Argument ${SYSTEM_CONFIG}
--system-configuration: path to the system configuration file
Example system configurations can be found at:
$ ${ASTRA_SIM}/inputs/system/
scheduling-policy: (LIFO/FIFO)
The order we proritize collectives according based on their time of arrival. LIFO means that most recently created collectives have higher priority. While FIFO is the reverse.
intra-dimension-scheduling: (FIFO/SCF)
The order we proritize collective chunks inside each dimension. FIFO means that the least recently created collectives have higher priority. SCF means that the smallest chunk have higher priority.
inter-dimension-scheduling: (baseline/themis)
The order we proritize collective chunks across multiple dimensions. baseline means that the scheduling always uses a constant schedule for all chunks. themis means that the scheduling issues chunks to the dimension with least load.
endpoint-delay: (int)
The time NPU spends processing a message after receiving it in terms of cycles.
active-chunks-per-dimension: (int)
This corresponds to the Maximum number of chunks we like execute in parallel on each logical dimesnion of topology.
preferred-dataset-splits: (int)
The number of chunks we divide each collective into.
all-reduce-implementation: (Dimension0Collective_Dimension1Collective_xxx_DimensionNCollective)
Here we can create a multiphase colective all-reduce algorithm and directly specify the collective algorithm type for each logical dimension. The available options (algorithms) are: ring, direct, doubleBinaryTree, oneRing, oneDirect.
For example, “ring_doubleBinaryTree” means we create a logical topology with 2 dimensions and we perform ring algorithm on the first dimension followed by double binary tree on the second dimension for the all-reduce pattern. Hence the number of physical dimension should be equal to the number of logical dimensions. The only exceptions are oneRing/oneDirect where we assume no matter how many physical dimensions we have, we create a one big logical ring/direct(AllToAll) topology where all NPUs are connected and perfrom a one phase ring/direct algorithm.
Note
oneRing and oneDirect is not available for Garnet Backend in this version.

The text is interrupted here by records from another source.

(** C3, without the proviso on the configuration: for a component on the
    deny-list and an empty configuration, [async_load_platform] ends in the
    assertion error and not in [HomeAssistantError]. *)
Lemma blacklisted_component_empty_config :
  "config" ∈ sample_blacklist
  ∧ outcome (async_load_platform sample_blacklist sample_topic setup_succeeds
               "config" "driverA" PNone (PDict []) fresh_hass)
    = inl (AssertionError real_config_msg)
  ∧ (∀ msg,
       outcome (async_load_platform sample_blacklist sample_topic setup_succeeds
                  "config" "driverA" PNone (PDict []) fresh_hass)
       ≠ inl (HomeAssistantError msg)).
Proof.
  split; [|split].
  - apply elem_of_singleton. reflexivity.
  - reflexivity.
  - intros msg. discriminate.
Qed.

Lemma blacklisted_component_is_refused_witness :
  async_discover sample_blacklist sample_topic setup_succeeds
    "svc" PNone (Some "config") sample_config fresh_hass =
    mkRun (inl (HomeAssistantError "Cannot discover the config component."))
      fresh_hass []
  ∧ async_load_platform sample_blacklist sample_topic setup_succeeds
      "config" "driverA" PNone sample_config fresh_hass =
    mkRun (inl (HomeAssistantError "Cannot discover the config component."))
      fresh_hass [].
Proof.
  assert (Hbl : "config" ∈ sample_blacklist)
    by (apply elem_of_singleton; reflexivity).
  destruct (blacklisted_component_is_refused sample_blacklist sample_topic
              setup_succeeds "svc" "config" "driverA" PNone sample_config
              sample_config fresh_hass Hbl) as [Hd Hl].
  split; [exact Hd | exact (Hl eq_refl)].
Defined.

Lemma async_load_platform_assert_precedes_blacklist_witness :
  outcome (async_load_platform sample_blacklist sample_topic setup_succeeds
             "config" "driverA" PNone (PDict []) fresh_hass)
    = inl (AssertionError real_config_msg)
  ∧ ∀ msg,
      outcome (async_load_platform sample_blacklist sample_topic setup_succeeds
                 "config" "driverA" PNone (PDict []) fresh_hass)
      ≠ inl (HomeAssistantError msg).
Proof.
  apply (async_load_platform_assert_precedes_blacklist sample_blacklist
           sample_topic setup_succeeds "config" "driverA" PNone (PDict [])
           fresh_hass).
  - apply elem_of_singleton. reflexivity.
  - reflexivity.
Defined.

Lemma load_platform_round_trip_witness :
  let h1 := final (async_listen_platform sample_topic "hub" "on_hub" fresh_hass) in
  let r := async_load_platform sample_blacklist sample_topic setup_succeeds
             "hub" "driverA" (PDict [("id", PInt 1)]) sample_config h1 in
  let d : gmap string PyVal :=
    <[ATTR_DISCOVERED := PDict [("id", PInt 1)]]>
      (<[ATTR_PLATFORM := PStr "driverA"]>
         {[ATTR_SERVICE := PStr "load_platform.hub"]}) in
  outcome r = inr tt
  ∧ fired (calls r) = [(sample_topic, d)]
  ∧ ∃ pre,
      (pre = [] ∨ pre = [CSetup "hub" sample_config])
      ∧ calls r =
          pre ++ CFire sample_topic d
            :: delivered (listeners_on sample_topic fresh_hass)
                 (mkEvent sample_topic d) fresh_hass
            ++ [CRunJob "on_hub" (PStr "driverA") (PDict [("id", PInt 1)])].
Proof.
  apply (load_platform_round_trip sample_blacklist sample_topic setup_succeeds
           "on_hub" sample_config fresh_hass).
  - reflexivity.
  - intros H. apply elem_of_singleton in H. discriminate H.
  - right. split; reflexivity.
Defined.

Lemma hub_platform_listener_filters_witness :
  ∃ l,
    listeners_on sample_topic
      (final (async_listen_platform sample_topic "hub" "on_hub" fresh_hass)) =
    listeners_on sample_topic fresh_hass ++ [l]
    ∧ call_listener l
        (mkEvent sample_topic {[ATTR_SERVICE := PStr "load_platform.hub"]})
        fresh_hass
      = mkRun (inr tt) fresh_hass [].
Proof.
  apply (hub_platform_listener_filters sample_topic "on_hub" fresh_hass
           (mkEvent sample_topic {[ATTR_SERVICE := PStr "load_platform.hub"]})
           fresh_hass).
  right. right. split; [reflexivity | left; reflexivity].
Defined.

Lemma omitted_discovered_is_absent_witness :
  (∃ d, fired (calls (async_discover sample_blacklist sample_topic
                        setup_succeeds "svc" PNone None sample_config
                        fresh_hass))
        = [(sample_topic, d)]
        ∧ d !! ATTR_DISCOVERED = None)
  ∧ (∃ d, fired (calls (async_load_platform sample_blacklist sample_topic
                          setup_succeeds "hub" "driverA" (PDict [])
                          sample_config fresh_hass))
          = [(sample_topic, d)]
          ∧ d !! ATTR_DISCOVERED = Some (PDict [])).
Proof.
  split.
  - destruct (omitted_discovered_is_absent sample_blacklist sample_topic
                setup_succeeds "svc" None "hub" "driverA" PNone sample_config
                fresh_hass) as (_ & Hdiscover & _).
    apply Hdiscover. reflexivity.
  - destruct (omitted_discovered_is_absent sample_blacklist sample_topic
                setup_succeeds "svc" None "hub" "driverA" (PDict [])
                sample_config fresh_hass) as (_ & _ & Hload).
    apply Hload; [reflexivity | right; reflexivity].
Defined.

reduce-scatter-implementation: (Dimension0CollectiveAlg_Dimension1CollectiveAlg_xxx_DimensionNCollectiveAlg)
The same as “all-reduce-implementation:” but for reduce-scatter collective. The available options are: ring, direct, oneRing, oneDirect.
all-gather-implementation: (Dimension0CollectiveAlg_Dimension1CollectiveAlg_xxx_DimensionNCollectiveAlg)
The same as “all-reduce-implementation:” but for all-gather collective. The available options (algorithms) are: ring, direct, oneRing, oneDirect.
all-to-all-implementation: (Dimension0CollectiveAlg_Dimension1CollectiveAlg_xxx_DimensionNCollectiveAlg)
The same as “all-reduce-implementation:” but for all-to-all collective. The available options (algorithms) are: ring, direct, oneRing, oneDirect.
collective-optimization: (baseline/localBWAware)
baseline issues allreduce across all dimensions to handle allreduce of single chunk. While for an N-dimensional network, localBWAware issues a series of reduce-scatters on all dimensions from dim1 to dimN-1, followed by all-reduce on dimN, and then series of all-gathers starting from dimN-1 to dim1. This optimization is used to reduce the chunk size as it goes to the next network dimensions.
Note
The default clock cycle period is 1ns (1 Ghz feq). This value is defined inside Sys.hh. One can change it to any number. It will be a configurable command line parameter in the later versions.